All the words and concepts which are interwoven with YOU. Your life. The air conditioning temperature digital read in my car – casually set to 73 – a number meaning a medium cabin setting, but it is also the last age you ever were. And when that hurt to see and I changed it, another zing: 74, the age you might have still been if your life hadn’t stopped January 4, 2021. The majestic oaks in my yard which remind me of you (and we always called you “our family’s oak”): steadfast, sturdy, consistent, generously reaching to carry, to shelter, to give. The altitude noted at which we flew to Michigan – a trip by small and commercial aircraft made with you dozens upon dozens of times. The quirky salt and pepper shaker collections inside Zingerman’s Roadhouse in Ann Arbor, which touched off much speculation and giggling about their existence, and the ones you saw in family collections. Plaid shirts in the fall. The Beach Boys’ instantly recognizable Christmas carol on the radio and your hopeful falsetto singing along, and then the way “O Holy Night” places me back next to you in a church pew, both of us holding a tiny white candle with a bravely flickering light in one hand, and holding each other’s each in the other. Both of us with tear streaked faces those Christmas Eve services over the years, the squeezes of our hands communicating words we thought and more importantly words we had earnestly spoken to each other on phone calls, in text chains, in handwritten cards, at my kitchen table over the red Christmas mugs of coffee: I love you. I adore you. I treasure our bond. I am better for what we share. I exist because of your love. I am able to do so much because of your faith in me and the encouragement you give me. To us. To my babies. To our family.
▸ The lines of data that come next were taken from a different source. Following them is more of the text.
(** * Goodluck Sharing: the transfer and discovery engine

    A shallow embedding of the two revisions of [goodluck_sharing.py] that
    the repository holds:

    - [V3]  : [src/goodluck_sharing.py] (APP_VERSION "v3.0");
    - [V21] : [src/Goodluck Sharing app/goodluck_sharing.py] (APP_VERSION "v2.1").

    Python values are modelled as follows.  A [str] is a Rocq [string], a
    [bytes] object a [list byte], an [int] a [Z].  A [dict] used as a map is a
    [gmap]; a value that came out of [json.loads] is a [json] tree.  Code
    that can raise runs in a small state-and-exception monad.  The Python
    library functions the code calls ([json], UTF-8 codecs, [hashlib]) are
    the fields of the class [PyLib]; wall-clock readings, the Tk widgets and
    the desktop notifier are left out. *)

From Stdlib Require Import ZArith Ascii.
From Stdlib.Strings Require Import Byte.
From stdpp Require Import base gmap strings list pretty.

#[local] Set Warnings "-register-all".
Local Open Scope Z_scope.

(** ** Python values *)

Abbreviation bytes := (list byte).

(** What [json.loads] returns.  JSON numbers with a fraction or an exponent
    (Python [float]) are outside the model. *)
Inductive json : Type :=
| JNull
| JBool (b : bool)
| JInt (z : Z)
| JStr (s : string)
| JList (l : list json)
| JDict (kvs : list (string * json)).

(** [d.get(key)] on a [dict] whose items are [kvs], in insertion order and
    without repeated keys. *)
Fixpoint dict_get (kvs : list (string * json)) (key : string) : option json :=
  match kvs with
  | [] => None
  | (k, v) :: rest => if String.eqb k key then Some v else dict_get rest key
  end.
(** * The comoco dashboard store (core4/webapps/comoco/src/store.js)

    A shallow embedding of the Vuex store of the comoco web application:
    the socket mutations, the grouping of a queue snapshot and the getters.

    Modelling conventions.
    - A plain JS object used as a dictionary is a [gmap string _] of its own
      properties.  Where the store reads an object at a name that comes
      with a message or from a caller (a job state, a name handed to a
      getter), a name that is not an own property is looked up in
      [Object.prototype] as JS does.
    - The names written in the settings module (the states and groups of
      [jobStates], the entries of [jobGroups]) are ordinary names, not
      property names of [Object.prototype].
    - A JS number in the counters is an integer-valued double, [NaN] or an
      infinity; additions round as doubles do.  Job weights are counts and
      are integers.
    - Vue and Vuex keep and hand back the values of the store as they are.
    - Mutations are functions on a pair of the store state and an
      environment that records what the mutation does outside of the state
      (the socket kept on [Vue.prototype], objects sent, console output). *)

From stdpp Require Import gmap strings list fin_maps pretty.
From Stdlib Require Import ZArith Lia.

Local Open Scope Z_scope.
Local Open Scope string_scope.

(** ** Data *)

(** A job of a queue snapshot: [{ state: .., n: .., ... }].  The remaining
    fields are carried along untouched by the store. *)
Record Job := mkJob {
  job_state : string;
  job_n : Z;
  job_rest : list (string * string)
}.

#[global] Instance Job_eq_dec : EqDecision Job.
Proof. solve_decision. Defined.

(** The values that occur in the counters: an integer-valued double,
    [NaN], an infinity, or a string (what [+=] leaves behind once a
    function or an object has been added to). *)
Inductive num :=
| Int (z : Z)
| NaN
| Infinity (negative : bool)
| Text (s : string).

#[global] Instance num_eq_dec : EqDecision num.
Proof. solve_decision. Defined.

(** The double nearest to an integer (ties to the even significand of 53
    bits), an infinity from [2 ^ 1024 - 2 ^ 970] on. *)
Definition round_double (z : Z) : num :=
  let a := Z.abs z in
  let e := Z.log2 a - 52 in
  if decide (e ≤ 0)%Z then Int z
  else
    let q := a / 2 ^ e in
    let r := a mod 2 ^ e in
    let half := 2 ^ (e - 1) in
    let q' := if decide (r < half)%Z then q
              else if decide (half < r)%Z then q + 1
              else if Z.even q then q else q + 1 in
    let m := q' * 2 ^ e in
    if decide (2 ^ 1024 ≤ m)%Z then Infinity (bool_decide (z < 0)%Z)
    else Int (Z.sgn z * m).

#[global] Arguments round_double : simpl never.

(** The number that an integer literal of a JSON message denotes. *)
Definition js_number (z : Z) : num := round_double z.

(** [Number::toString] on a non-negative integer-valued double [a] with
    [d] decimal digits: the digits [s] and the decimal exponent [n] when
    [k] digits are enough to tell [a] from every other double. *)
Definition digits_at (a d k : Z) : option (Z * Z) :=
  let p := 10 ^ (d - k) in
  let lo := a / p in
  let hi := lo + 1 in
  let fits s := bool_decide (round_double (s * p) = Int a) in
  let chosen :=
    match fits lo, fits hi with
    | true, true =>
        if decide (a - lo * p < hi * p - a)%Z then Some lo
        else if decide (hi * p - a < a - lo * p)%Z then Some hi
        else Some (if Z.even lo then lo else hi)
    | true, false => Some lo
    | false, true => Some hi
    | false, false => None
    end in
  (λ s, if decide (s = 10 ^ k) then (10 ^ (k - 1), d + 1) else (s, d)) <$> chosen.
(** [v?.[0]]: element 0 of an array, first code unit of a string, property
    ["0"] of an object. *)
Definition get0 (v : value) : value :=
  match v with
  | VArr (x :: _) => x
  | VStr (String c _) => VStr (String c "")
  | VObj props => assoc "0" props
  | _ => VUndef
  end.

(** Assigning property [key] of an object literal ([{...o, key: v}],
    [searchParams.set(key, v)]): overwrite the first [key], drop later
    duplicates, or append. *)
Fixpoint set_prop (key : string) (v : value) (ps : list (string * value))
  : list (string * value) :=
  match ps with
  | [] => [(key, v)]
  | (k, w) :: rest =>
      if String.eqb key k
      then (key, v) :: filter (fun kv => negb (String.eqb key kv.1) = true) rest
      else (k, w) :: set_prop key v rest
  end.

(** The own enumerable properties copied by [{...v}]. *)
Definition spread (v : value) : list (string * value) :=
  match v with
  | VObj props => props
  | VArr items => imap (fun i x => (pretty i, x)) items
  | VStr s => imap (fun i c => (pretty i, VStr (String c ""))) (list_ascii_of_string s)
  | _ => []
  end.

(** [s.startsWith(p)]. *)
Definition startsWith (p s : string) : bool := String.prefix p s.

(** White space removed by [String.prototype.trim], over 8-bit code units:
    TAB, LF, VT, FF, CR, SPACE and NBSP. *)
Definition is_space (c : ascii) : bool :=
  match N_of_ascii c with
  | 9%N | 10%N | 11%N | 12%N | 13%N | 32%N | 160%N => true
  | _ => false
  end.

Fixpoint trimStart (s : string) : string :=
  match s with
  | String c rest => if is_space c then trimStart rest else s
  | "" => ""
  end.

Fixpoint trimEnd (s : string) : string :=
  match s with
  | "" => ""
  | String c rest =>
      match trimEnd rest with
      | "" => if is_space c then "" else String c ""
      | r => String c r
      end
  end.

(** [s.trim()]. *)
Definition trim (s : string) : string := trimEnd (trimStart s).

(** [s.split(",")[0]]: the text before the first comma. *)
Fixpoint split_comma_0 (s : string) : string :=
  match s with
  | "" => ""
  | String c rest =>
      if Ascii.eqb c ","%char then "" else String c (split_comma_0 rest)
  end.

(** The lower-case form of an 8-bit code unit: the letters A-Z and the
    Latin-1 capitals (192-214 and 216-222; 215 is the multiplication sign)
    move up by 32. *)
Definition lower_char (c : ascii) : ascii :=
  let n := N_of_ascii c in
  if ((65 <=? n) && (n <=? 90) || (192 <=? n) && (n <=? 214)
      || (216 <=? n) && (n <=? 222))%N
  then ascii_of_N (n + 32) else c.

(** The upper-case form of an 8-bit code unit that has one of the same
    length: the letters a-z and the Latin-1 small letters (224-246 and
    248-254; 247 is the division sign) move down by 32. *)
Definition upper_char (c : ascii) : ascii :=
  let n := N_of_ascii c in
  if ((97 <=? n) && (n <=? 122) || (224 <=? n) && (n <=? 246)
      || (248 <=? n) && (n <=? 254))%N
  then ascii_of_N (n - 32) else c.

Fixpoint map_string (f : ascii -> ascii) (s : string) : string :=
  match s with
  | "" => ""
  | String c rest => String (f c) (map_string f rest)
  end.

(** [s.toLowerCase()]: lower-casing keeps 8-bit code units 8-bit. *)
Definition toLowerCase : string -> string := map_string lower_char.

(** [s.toUpperCase()]: the sharp s (223) becomes "SS".  The capitals of the
    micro sign (181) and of y with diaeresis (255) are not 8-bit code units;
    strings that hold them are outside these strings, and the two code units
    are left as they are. *)
Fixpoint toUpperCase (s : string) : string :=
  match s with
  | "" => ""
  | String c rest =>
      if (N_of_ascii c =? 223)%N then String "S" (String "S" (toUpperCase rest))
      else String (upper_char c) (toUpperCase rest)
  end.

(** A JavaScript number as a configuration value can also be [NaN] or
    infinite ([Number(undefined)], [Number("Infinity")]). *)
Inductive number : Type :=
| NaN
| NegInf
| PosInf
| Fin (q : Q).

Definition number_truthy (n : number) : bool :=
  match n with
  | NaN => false
  | Fin q => negb (Qeq_bool q 0)
  | NegInf | PosInf => true
  end.

(** [n || d] on numbers. *)
Definition number_or (n d : number) : number :=
  if number_truthy n then n else d.

(** [Math.max(a, b)]. *)
Definition Math_max (a b : number) : number :=
  match a, b with
  | NaN, _ | _, NaN => NaN
  | PosInf, _ | _, PosInf => PosInf
  | NegInf, x | x, NegInf => x
  | Fin x, Fin y => if Qle_bool x y then Fin y else Fin x
  end.

(** [a >= b] for an integer [a] and a number [b]. *)
Definition ge_number (a : Z) (b : number) : bool :=
  match b with
  | NaN => false
  | NegInf => true
  | PosInf => false
  | Fin q => Qle_bool q (inject_Z a)
  end.

(** [a <= b] on numbers (false when either side is [NaN]). *)
Definition number_le (a b : number) : bool :=
  match a, b with
  | NaN, _ | _, NaN => false
  | NegInf, _ => true
  | _, PosInf => true
  | _, NegInf => false
  | PosInf, _ => false
  | Fin x, Fin y => Qle_bool x y
  end.

(** [Math.ceil(x / 1000)] for an integer [x]. *)
Definition ceil_div_1000 (x : Z) : Z := - ((- x) / 1000).

(** [Math.round(x)]: the nearest integer, ties towards plus infinity. *)
Definition Math_round (x : Q) : Z := Qfloor (x + (1 # 2))%Q.

(** [v === undefined || v === null]. *)
Definition nullish (v : value) : bool :=
  match v with
  | VUndef | VNull => true
  | _ => false
  end.

(** [s.split(",")]: the pieces between the commas, never an empty array. *)
Fixpoint split_comma (s : string) : list string :=
  match s with
  | "" => [""]
  | String c rest =>
      if Ascii.eqb c ","%char then "" :: split_comma rest
      else match split_comma rest with
           | piece :: pieces => String c piece :: pieces
           | [] => [String c ""]
           end
  end.

(** [items.join(sep)]. *)
Fixpoint join (sep : string) (items : list string) : string :=
  match items with
  | [] => ""
  | x :: rest =>
      match rest with
      | [] => x
      | _ => x +:+ sep +:+ join sep rest
      end
  end.

(** [hay.includes(needle)]. *)
Fixpoint includes (needle hay : string) : bool :=
  match hay with
  | "" => String.prefix needle ""
  | String _ rest => String.prefix needle hay || includes needle rest
  end.

(** [/(w1|w2|...)/.test(s)] for literal words. *)
Definition test_any (words : list string) (s : string) : bool :=
  existsb (fun w => includes w s) words.

End Js.

(** ** The backend: rate limiter *)

Module Server.
Import Js.

(** What the handlers read of an Express request.  [req.query] holds the
    parsed query string: strings, arrays and nested objects. *)
Record request : Type := {
  path : string;
  x_forwarded_for : option string;   (* req.headers["x-forwarded-for"] *)
  ip : option string;                (* req.ip *)
  remoteAddress : option string;     (* req.connection?.remoteAddress *)
  query : list (string * value)      (* req.query *)
}.

(** What a handler writes: [res.set], [res.status(..).json(..)]. *)
Record response : Type := {
  status : Z;
  headers : list (string * string);
  body : value
}.

(** [Number(process.env.RATE_LIMIT_MAX)] is the argument. *)
Definition rateLimitMax (env_max : number) : number :=
  Math_max (Fin 1) (number_or env_max (Fin 5)).

Definition rateLimitMessage : string :=
  "Too many requests, please try again later.".

(** One entry of [rateLimitStore]. *)
Record counter : Type := { count : Z; resetTime : Z }.

(** [a || d] for a string [a] that may be [undefined]: the empty string
    is falsy too. *)
Definition or_default (a : option string) (d : string) : string :=
  match a with
  | Some s => if String.eqb s "" then d else s
  | None => d
  end.

Definition getClientIp (req : request) : string :=
  let fallback :=
    or_default (ip req) (or_default (remoteAddress req) "unknown") in
  match x_forwarded_for req with
  | Some forwarded =>
      if negb (String.eqb forwarded "")
      then trim (split_comma_0 forwarded)
      else fallback
  | None => fallback
  end.

Definition shouldRateLimit (req : request) : bool :=
  startsWith "/api/weather" (path req).

(** Deleting the current key while iterating a [Map] is safe, so the loop
    keeps exactly the entries that have not expired. *)
Definition pruneRateLimitStore (now : Z) (store : gmap string counter)
  : gmap string counter :=
  if (Z.of_nat (size store) <? 1000) then store
  else filter (fun kv => negb (now >? resetTime kv.2) = true) store.

(** The middleware either calls [next()] or answers itself. *)
Inductive gate : Type :=
| Next
| Answer (r : response).

(** [Math.max(1, Math.ceil((resetTime - now) / 1000))]. *)
Definition retryAfterSeconds (resetTime now : Z) : Z :=
  Z.max 1 (ceil_div_1000 (resetTime - now)).

Section RateLimit.
(** The window is a whole number of milliseconds (60000 by default), so the
    reset times are integers like [Date.now()]. *)
Variable rateLimitWindowMs : Z.
Variable max : number.   (* rateLimitMax *)

Definition tooManyRequests (entry : counter) (now : Z) : response :=
  {| status := 429;
     headers := [("Retry-After", pretty (retryAfterSeconds (resetTime entry) now))];
     body := VObj [("error", VStr rateLimitMessage)] |}.
(** [Version] on the named engine model, for a plain table name. *)
Lemma lite_Version (st : St Lite.LDB) :
  Lite.table_name_ok (migrationsTable (drv st)) = true ->
  snd (Version Lite.engine_query st) =
  match Lite.find_table (migrationsTable (drv st)) (Lite.tables (dbst st)) with
  | Some [] => (NilVersion, false, None)
  | Some ((v, b) :: _) => (v, b, None)
  | None =>
      (0%Z, false,
       Some (DBError (OEngine ("no such table: " ++ migrationsTable (drv st)))
               (version_query (migrationsTable (drv st)))))
  end.
Proof.
  intros H. destruct (table_name_plain _ H) as [P R].
  destruct (plain_ident_chars _ P) as [_ [c [r Hcr]]].
  unfold Version, bind, get_drv, queryRow, ret. cbn [drv dbst].
  unfold Lite.engine_query, version_query.
  rewrite prefix_app, after_app, quoted_dq, (split_dq_app _ _ (plain_no_dq _ P)).
  assert (Hne : String.eqb (migrationsTable (drv st)) "" = false) by (rewrite Hcr; reflexivity).
  rewrite String.eqb_refl, R, Hne. cbn [andb negb].
  destruct (Lite.find_table _ _) as [[|[v b] rest]|]; reflexivity.
Qed.

(** [SetVersion] on the named engine model, for a plain table name that
    exists, and a transaction counter that does not wrap. *)
Lemma lite_SetVersion (v : Z) (b : bool) (st : St Lite.LDB) (r0 : list (Z * bool)) :
  Lite.table_name_ok (migrationsTable (drv st)) = true ->
  Lite.find_table (migrationsTable (drv st)) (Lite.tables (dbst st)) = Some r0 ->
  (-1 <= txid (drv st) < 2 ^ 63 - 1)%Z ->
  exists st',
    SetVersion Lite.engine_exec v b st = (st', None) /\
    drv st' = set_txid (drv st) (txid (drv st) + 1) /\
    Lite.tables (dbst st') =
      Lite.set_rows (migrationsTable (drv st)) (if (0 <=? v)%Z then [(v, b)] else [])
        (Lite.tables (dbst st)) /\
    Lite.sps (dbst st') = Lite.sps (dbst st) /\
    Lite.txn (dbst st') =
      Lite.close_if_outermost (Lite.sps (dbst st)) (Lite.savepoint_txn (Lite.txn (dbst st))).
Proof.
  intros Ht Hf Hr. unfold SetVersion. rewrite transactionally_unfold. cbv zeta.
  rewrite (wrap64_small (txid (drv st) + 1)) by lia.
  assert (Pn := txname_ident (txid (drv st) + 1) ltac:(lia)).
  revert Pn. generalize (txname_of (txid (drv st) + 1)). intros nm Pn.
  rewrite lite_exec_savepoint by exact Pn.
  cbv iota. unfold check, bind.
  rewrite lite_exec_delete by exact Ht.
  cbn [drv dbst fs log migrationsTable set_txid Lite.tables].
  rewrite Hf. cbv iota.
  assert (Hf' : Lite.find_table (migrationsTable (drv st))
                  (Lite.set_rows (migrationsTable (drv st)) [] (Lite.tables (dbst st))) = Some [])
    by exact (find_table_set _ _ _ _ Hf).
  destruct (0 <=? v)%Z.
  - rewrite lite_exec_insert by (exact Ht || exact Hf').
    cbv iota.
    erewrite lite_exec_release; [| exact Pn | reflexivity].
    eexists. split; [reflexivity|].
    cbn [drv dbst Lite.tables Lite.sps Lite.txn Lite.with_tables].
    split; [reflexivity|]. split; [apply set_rows_twice|]. split; reflexivity.
  - unfold ret.
    erewrite lite_exec_release; [| exact Pn | reflexivity].
    eexists. split; [reflexivity|].
    cbn [drv dbst Lite.tables Lite.sps Lite.txn Lite.with_tables].
    split; [reflexivity|]. split; [reflexivity|]. split; reflexivity.
Qed.
(** C7.  [checkAddress(address)] hands to [queueRequest] a request block
    that is a zero-length write to [address] (operation SEND, write
    length 0, null write buffer) with the no-retry modifier set, and
    nothing else; it then returns what [wait()] returns on that block,
    a status other than PENDING.  The driver is assumed to resolve a
    queued request within [N] scheduler steps, and [fuel] to cover them. *)
Theorem checkAddress_zero_length_probe (N fuel : nat) (address : Z) (s : State) :
  queue_resolves N -> (N <= fuel)%nat ->
  is_uint8 OPERATION_SEND -> is_uint8 OPERATION_NORETRY ->
  Z.land OPERATION_SEND OPERATION_NORETRY = 0 ->
  exists (blk : I2CRB) (s_p : State) (k : nat) (st : Z) (s_w : State),
    blocks (mem s_p) (rsp s) = blk /\
    (i2cAddress blk = address /\ writeLen blk = 0 /\ writeBuffer blk = NULL /\
     status blk = I2C_STATUS_OK /\
     Z.land (operation blk) (Z.lnot OPERATION_NORETRY) = OPERATION_SEND /\
     Z.land (operation blk) OPERATION_NORETRY = OPERATION_NORETRY) /\
    wait fuel (rsp s) (queueRequest (rsp s) s_p) = Some (st, s_w) /\
    checkAddress fuel address s = Some (st, delete_I2CRB s_w) /\
    st = status_of (rsp s) s_w /\ st <> I2C_STATUS_PENDING /\
    trace s_w = trace s ++ EvQueueRequest (timeout (mgr s)) blk
                             :: repeat (EvLoop (timeout (mgr s))) k /\
    probes (trace s_w) = probes (trace s) ++ [(timeout (mgr s), blk)].
Proof.
  intros Hq Hfuel Hs Hn Hdisj.
  destruct (checkAddress_run address s Hq Hfuel)
    as (s_p & k & Hblk & _ & _ & _ & Hwait & Hrun & Hst & _ & _ & _ & Htr).
  eexists _, s_p, k, _, _.
  split; [ exact Hblk | ].
  split.
  { cbn [i2cAddress writeLen writeBuffer status operation suppressRetries
         setWriteParams set_operation].
    split; [ reflexivity | ]. split; [ reflexivity | ]. split; [ reflexivity | ].
    split; [ reflexivity | ].
    split; [ apply probe_operation_kind; assumption | ].
    exact (noretry_set (setWriteParams (I2CRB_ctor (blocks (mem s) (rsp s)))
                          address NULL 0) Hn). }
  split; [ exact Hwait | ].
  split; [ exact Hrun | ].
  split; [ reflexivity | ].
  split; [ exact Hst | ].
  split; [ exact Htr | ].
  rewrite Htr. unfold probes. rewrite flat_map_app. cbn [flat_map app].
  replace (flat_map _ (repeat (EvLoop (timeout (mgr s))) k)) with (@nil (Z * I2CRB)).
  - reflexivity.
  - clear. induction k as [ | k IH ]; simpl; [ reflexivity | exact IH ].
Qed.

End Probing.

(* ================================================================= *)
(** ** Blocking convenience calls *)

Section Blocking.
Context {h : I2CManager_h} {be : Backend}.

Lemma submit_frame (sub : Submission) (req : ptr) (s : State) :
  exists s1,
    submit sub req s =
      Some (fst (submit_hw sub (timeout (mgr s)) req (mem s, hw s)), s1) /\
    mgr s1 = mgr s /\ rsp s1 = rsp s /\ bsp s1 = bsp s /\
    trace s1 = trace s ++ [EvSubmit (timeout (mgr s)) sub] /\
    (mem s1, hw s1) = snd (submit_hw sub (timeout (mgr s)) req (mem s, hw s)).
Proof.
  unfold submit.
  destruct (submit_hw sub (timeout (mgr s)) req (mem s, hw s)) as [st [m' b']].
  eexists. repeat split.
Qed.

(** The common body of [write], [write_P] and [read]. *)
Lemma blocking_run (N fuel : nat) (sub : Submission) (s : State) :
  submit_resolves N -> reject_not_pending -> (N <= fuel)%nat ->
  blocking_outcome sub s
    (bind new_I2CRB (fun req =>
       bind (submit sub req) (fun status_ =>
         bind (finishRB fuel (Some req) status_) (fun r =>
           bind (call delete_I2CRB) (fun _ => ret r)))) s).
Proof.
  intros Hacc Hrej Hfuel. unfold blocking_outcome.
  cbv beta delta [bind new_I2CRB call ret]. cbv beta iota zeta.
  set (s0 := with_rsp (S (rsp s)) _).
  destruct (submit_frame sub (rsp s) s0) as (s1 & Hsub & Hm & Hr & Hb & Ht & Hw).
  rewrite Hsub. cbv beta iota.
  set (st := fst (submit_hw sub (timeout (mgr s0)) (rsp s) (mem s0, hw s0))) in *.
  exists s0, st, s1.
  split; [ reflexivity | ].
  split; [ subst s0; unfold status_of;
           cbn [with_rsp with_mem mem blocks store_block];
           rewrite Nat.eqb_refl; reflexivity | ].
  split; [ exact Hsub | ].
  split; [ exact Ht | ].
  unfold finishRB. split.
  - intros Hok.
    assert (Hres : resolves_within N (rsp s) (timeout (mgr s1)) (mem s1, hw s1)).
    { rewrite Hw, Hm. apply Hacc. exact Hok. }
    destruct (@wait_resolves _ _ N fuel (rsp s) _ Hres Hfuel)
      as (k & Hk & Hwait & Hst & Hbefore).
    destruct (loops_frame k s1) as (_ & _ & _ & Htr & _).
    exists k. rewrite Hok, Z.eqb_refl, Hwait.
    split; [ reflexivity | ]. split; [ exact Hst | ].
    split; [ rewrite Htr, Hm; reflexivity | exact Hbefore ].
  - intros Hnok. destruct (Z.eqb_spec st I2C_STATUS_OK) as [Heq | _];
      [ contradiction | ].
    split; [ reflexivity | ].
    unfold status_of.
    change (mem s1) with (fst (mem s1, hw s1)). rewrite Hw.
    apply Hrej. exact Hnok.
Qed.

(** Copying [n] variadic arguments into a local buffer touches the bytes
    of the buffer only and leaves the arguments there, each converted to
    [uint8_t]. *)
Lemma va_copy_frame (k : nat) :
  forall (i n : Z) (buffer : bufptr) (args : list Z) (s : State),
    0 <= i <= n -> n < 256 ->
    (Z.to_nat (n - i) < k)%nat ->
    (Z.to_nat (n - i) <= List.length args)%nat ->
    exists s',
      va_copy k i n buffer args s = Some (tt, s') /\
      mgr s' = mgr s /\ rsp s' = rsp s /\ bsp s' = bsp s /\ hw s' = hw s /\
      trace s' = trace s /\ blocks (mem s') = blocks (mem s) /\
      (forall j, i <= j < n ->
         bytes (mem s') (buffer + j) = to_uint8 (nth (Z.to_nat (j - i)) args 0)) /\
      (forall a, ~ (buffer + i <= a < buffer + n) ->
         bytes (mem s') a = bytes (mem s) a).
Proof.
  induction k as [ | k IH ]; intros i n buffer args s Hi Hn Hk Hargs; [ lia | ].
  simpl. destruct (Z.ltb_spec i n) as [Hlt | Hge].
  - destruct args as [ | a0 rest ]; [ simpl in Hargs; lia | ].
    assert (Hnext : to_uint8 (i + 1) = i + 1)
      by (apply to_uint8_id; unfold is_uint8; lia).
    rewrite Hnext. unfold bind, call.
    match goal with
    | |- context [va_copy k (i + 1) n buffer rest ?s1] =>
        destruct (IH (i + 1) n buffer rest s1)
          as (s' & Hrun & Hm & Hr & Hb & Hh & Ht & Hblk & Hin & Hout);
          [ lia | lia | lia | simpl in Hargs; lia | ]
    end.
    exists s'. split; [ exact Hrun | ].
    split; [ exact Hm | ]. split; [ exact Hr | ]. split; [ exact Hb | ].
    split; [ exact Hh | ]. split; [ exact Ht | ]. split; [ exact Hblk | ].
    split.
    + intros j Hj. destruct (Z.eq_dec j i) as [-> | Hne].
      * rewrite Hout by lia.
        cbn [with_mem mem store_byte bytes]. rewrite Z.eqb_refl.
        rewrite Z.sub_diag. reflexivity.
      * rewrite Hin by lia.
        replace (Z.to_nat (j - i)) with (S (Z.to_nat (j - (i + 1)))) by lia.
        reflexivity.
    + intros a Ha. rewrite Hout by lia.
      cbn [with_mem mem store_byte bytes].
      destruct (Z.eqb_spec a (buffer + i)) as [Heq | _]; [ lia | reflexivity ].
  - exists s. repeat split; intros; lia.
Qed.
The moments stacking up where you are not here to be a part of them on earth: instead of melting into pain of how many there are that we are doing on our own, I trust you know, and you are stacking them up, taking careful notes for us to discuss when I get there. The way you carried a post it note along to remind yourself to ask me about or tell me about various topics or tasks, I trust you are doing the same now. Ready to catch up and squeeze each other’s hands. To meet eyes. To know our love has outlasted distance and impossible earthly separation. Four years and a million moments down, quite a few million more to go. I love you. Because of you, I am. Because of you, I can.